(Beginning of Data)

Definition sample_values : list value :=
  [VInt 8 77; VFloat (f32_of_Z 5); VVec2 (f32_of_Z 1, f32_of_Z (-2)); VString [104; 105]%Z].

Lemma wire_roundtrip_witness :
  Forall value_ok sample_values ∧
  ∃ q0 q,
    (op ← read_int 2; len ← read_int 2; ws ← map_each read_value (type_of <$> sample_values);
     mret (op, len, ws)) q0 = (Ok (0x0A05, 24, sample_values)%Z, q) ∧
    p_read q = bufferLen q.
Proof.
  assert (Forall value_ok sample_values) as Hvs.
  { repeat constructor; cbn; lia. }
  split; [exact Hvs|].
  destruct (wire_roundtrip (replicate buffer_size 0%Z) (replicate buffer_size 0%Z) 0x0A05 sample_values)
    as (p0 & p1 & p2 & bytes & q0 & q & _ & _ & _ & _ & Hr & Hend).
  - by rewrite length_replicate.
  - by rewrite length_replicate.
  - lia.
  - exact Hvs.
  - apply Nat.leb_le. reflexivity.
  - exists q0, q. split; [exact Hr|exact Hend].
Defined.

(** ** Bounds *)

(** The buffer holds bytes. *)
Definition bytes_ok (p : Packet) : Prop := Forall (λ b, 0 ≤ b < 256)%Z (p_buffer p).

(** [m] never leaves the bytes received: it succeeds inside them, or throws;
    either way the buffer is untouched and the cursor stays in range. *)
Definition guarded {A} (m : ST Packet A) : Prop :=
  ∀ p, readable p → bytes_ok p →
    let '(r, p') := m p in
    (r = Fail (Throw ReadOutOfBounds) ∨ ∃ a, r = Ok a) ∧
    readable p' ∧ p_buffer p' = p_buffer p ∧ bufferLen p' = bufferLen p ∧ (p_read p ≤ p_read p')%Z.

Lemma guarded_ret {A} (a : A) : guarded (mret a).
Proof. intros p Hp _. cbn. split_and!; eauto; lia. Qed.

Lemma guarded_bind {A B} (m : ST Packet A) (f : A → ST Packet B) :
  guarded m → (∀ a, guarded (f a)) → guarded (m ≫= f).
Proof.
  intros Hm Hf p Hp Hb. specialize (Hm p Hp Hb). unfold mbind, ST_bind.
  destruct (m p) as [[a|e] p1].
  - destruct Hm as (_ & Hp1 & Hb1 & Hl1 & Hr1).
    specialize (Hf a p1 Hp1 ltac:(unfold bytes_ok; by rewrite Hb1)).
    destruct (f a p1) as [r p2]. destruct Hf as (? & ? & ? & ? & ?).
    split_and!; [done|done|congruence|congruence|lia].
  - destruct Hm as ([|[? ?]] & ? & ? & ? & ?); [|congruence].
    simplify_eq. split_and!; eauto.
Qed.

Lemma le_value_range bs :
  Forall (λ b, 0 ≤ b < 256)%Z bs → (0 ≤ le_value bs < 2 ^ (8 * Z.of_nat (length bs)))%Z.
Proof.
  induction 1 as [|b bs Hb _ IH]; [cbn; lia|]. cbn [le_value length].
  enough (Z.land b (Z.shiftl (le_value bs) 8) = 0)%Z as Hl.
  { pose proof (Z.add_lor_land b (Z.shiftl (le_value bs) 8)) as Ha.
    rewrite Z.shiftl_mul_pow2 in * by lia.
    replace (8 * Z.of_nat (S (length bs)))%Z with (8 * Z.of_nat (length bs) + 8)%Z by lia.
    rewrite Z.pow_add_r by lia. nia. }
  apply Z.bits_inj'. intros i Hi. rewrite Z.land_spec, Z.bits_0.
  destruct (decide (i < 8)%Z).
  - by rewrite Z.shiftl_spec_low, andb_false_r by lia.
  - rewrite <-(Z.mod_small b (2 ^ 8)) by lia. by rewrite Z.mod_pow2_bits_high by lia.
Qed.

(** A read of [n] bytes: it succeeds exactly when they are there. *)
Lemma read_int_cases n p :
  readable p → bytes_ok p →
  if (bufferLen p <? p_read p + Z.of_nat n)%Z
  then read_int n p = (Fail (Throw ReadOutOfBounds), p)
  else ∃ v, read_int n p = (Ok v, advance n p) ∧ (0 ≤ v < 2 ^ (8 * Z.of_nat n))%Z.
Proof.
  intros [(Hl & ? & ? & ?) ?] Hb. unfold buffer_size in *.
  unfold read_int, peek_int, load, mbind, ST_bind, get, buffer_size.
  destruct (Z.ltb_spec (bufferLen p) (p_read p + Z.of_nat n)); [done|].
  rewrite bool_decide_true by lia. eexists. unfold modify, mret, ST_ret, advance.
  rewrite u16_small by lia. split; [done|].
  set (bs := take n (drop (Z.to_nat (p_read p)) (p_buffer p))).
  assert (length bs = n) as Hn by (unfold bs; rewrite length_take, length_drop; lia).
  rewrite <-Hn.
  by apply le_value_range, Forall_take, Forall_drop.
Qed.

Lemma advance_readable n p :
  readable p → (p_read p + Z.of_nat n ≤ bufferLen p)%Z → readable (advance n p).
Proof. unfold readable, packet_ok, advance, bufferLen. cbn. lia. Qed.

Lemma guarded_int n : guarded (read_int n).
Proof.
  intros p Hp Hb. pose proof (read_int_cases n p Hp Hb) as Hc.
  destruct (Z.ltb_spec (bufferLen p) (p_read p + Z.of_nat n)).
  - rewrite Hc. split_and!; eauto. lia.
  - destruct Hc as (v & -> & _). split_and!; eauto using advance_readable. cbn. lia.
Qed.

Lemma guarded_float : guarded read_float.
Proof. apply guarded_bind; [apply guarded_int|]. intros. apply guarded_ret. Qed.

(** A block that [read_block] has admitted is inside the buffer. *)
Lemma guarded_block len :
  (0 ≤ len)%Z → guarded (str ← read_block len; load str (Z.to_nat len)).
Proof.
  intros Hlen p Hp Hb. pose proof Hp as [(Hl & ? & ? & ?) ?]. unfold buffer_size in *.
  unfold read_block, load, mbind, ST_bind, get, put, mret, ST_ret, buffer_size.
  destruct (Z.ltb_spec (bufferLen p) (p_read p + len)); [split_and!; eauto; lia|].
  rewrite u16_small, bool_decide_true by lia.
  split_and!; eauto; [|cbn; lia].
  unfold readable, packet_ok, bufferLen, buffer_size in *. cbn. lia.
Qed.

Lemma guarded_string : guarded read_string.
Proof.
  intros p Hp Hb. pose proof (read_int_cases 2 p Hp Hb) as Hc. unfold read_string, mbind at 1, ST_bind at 1.
  destruct (Z.ltb_spec (bufferLen p) (p_read p + Z.of_nat 2)).
  - rewrite Hc. split_and!; eauto. lia.
  - destruct Hc as (v & -> & Hv).
    pose proof (guarded_block v (proj1 Hv) (advance 2 p) (advance_readable 2 p Hp ltac:(lia)) Hb) as Hg.
    destruct ((str ← read_block v; load str (Z.to_nat v)) (advance 2 p)) as [r p'].
    destruct Hg as (? & ? & ? & ? & Hle). cbn in Hle. split_and!; [done|done|done|done|lia].
Qed.

#[export] Hint Resolve guarded_ret guarded_int guarded_float guarded_string : shinzui.

Lemma guarded_value t : guarded (read_value t).
Proof.
  destruct t; cbn [read_value]; unfold read_vec2, read_vec3;
    repeat first [solve [auto with shinzui] | apply guarded_bind; [|intros ?]].
Qed.

Lemma guarded_values ts : guarded (map_each read_value ts).
Proof.
  induction ts as [|t ts IH]; [apply guarded_ret|]. apply guarded_bind; [apply guarded_value|]. intros v.
  apply guarded_bind; [done|]. intros. apply guarded_ret.
Qed.

(** [m] reads at least [n] bytes. *)
Definition takes {A} (n : nat) (m : ST Packet A) : Prop :=
  ∀ p a p', readable p → bytes_ok p → m p = (Ok a, p') → (p_read p + Z.of_nat n ≤ p_read p')%Z.

Lemma takes_guarded {A} (m : ST Packet A) : guarded m → takes 0 m.
Proof. intros Hg p a p' Hp Hb Hm. specialize (Hg p Hp Hb). rewrite Hm in Hg. lia. Qed.

Lemma takes_bind {A B} n k (m : ST Packet A) (f : A → ST Packet B) :
  guarded m → takes n m → (∀ a, takes k (f a)) → takes (n + k) (m ≫= f).
Proof.
  intros Hg Hm Hf p b p2 Hp Hb Hrun. apply bind_ok_inv in Hrun as (a & p1 & H1 & H2).
  pose proof (Hg p Hp Hb) as Hg1. rewrite H1 in Hg1. destruct Hg1 as (_ & Hp1 & Hb1 & _).
  specialize (Hm p a p1 Hp Hb H1). specialize (Hf a p1 b p2 Hp1 ltac:(unfold bytes_ok; by rewrite Hb1) H2). lia.
Qed.

Lemma takes_int n : takes n (read_int n).
Proof.
  intros p a p' Hp Hb Hm. pose proof (read_int_cases n p Hp Hb) as Hc. destruct (_ <? _)%Z; [congruence|].
  destruct Hc as (v & Hv & _). rewrite Hv in Hm. injection Hm as _ <-. cbn. lia.
Qed.

Lemma takes_float : takes 4 read_float.
Proof. apply (takes_bind 4 0); [apply guarded_int|apply takes_int|]. intros. apply takes_guarded, guarded_ret. Qed.

Lemma guarded_vec2 : guarded read_vec2.
Proof. unfold read_vec2. repeat first [solve [auto with shinzui] | apply guarded_bind; [|intros ?]]. Qed.

Lemma guarded_vec3 : guarded read_vec3.
Proof. unfold read_vec3. repeat first [solve [auto with shinzui] | apply guarded_bind; [|intros ?]]. Qed.

Lemma takes_floats n {A} (f : f32 → ST Packet A) : (∀ x, takes n (f x)) → takes (4 + n) (x ← read_float; f x).
Proof. intros Hf. by apply takes_bind; [apply guarded_float|apply takes_float|]. Qed.

(** A string has its length in front. *)
Lemma takes_string : takes 2 read_string.
Proof.
  intros p a p' Hp Hb Hm. unfold read_string in Hm. apply bind_ok_inv in Hm as (len & p1 & H1 & H2).
  pose proof (takes_int 2 p len p1 Hp Hb H1). pose proof (read_int_cases 2 p Hp Hb) as Hc.
  destruct (Z.ltb_spec (bufferLen p) (p_read p + Z.of_nat 2)); [congruence|]. destruct Hc as (v & Hv & Hr).
  rewrite Hv in H1. injection H1 as <- <-.
  pose proof (takes_guarded _ (guarded_block v (proj1 Hr)) _ _ _ (advance_readable 2 p Hp ltac:(lia)) Hb H2). lia.
Qed.

(** The bytes that a value has at least. *)
Definition least_size (t : value_type) : nat :=
  match t with TInt n => n | TFloat => 4 | TVec2 => 8 | TVec3 => 12 | TString => 2 end.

(End of Data)

- [Assignment]: Only lines containing the word "specialize" should appear in the answer, and every such line from the records above must be there.

- [Solved problem]:
  intros Hm Hf p Hp Hb. specialize (Hm p Hp Hb). unfold mbind, ST_bind.
    specialize (Hf a p1 Hp1 ltac:(unfold bytes_ok; by rewrite Hb1)).
Proof. intros Hg p a p' Hp Hb Hm. specialize (Hg p Hp Hb). rewrite Hm in Hg. lia. Qed.
  specialize (Hm p a p1 Hp Hb H1). specialize (Hf a p1 b p2 Hp1 ltac:(unfold bytes_ok; by rewrite Hb1) H2). lia.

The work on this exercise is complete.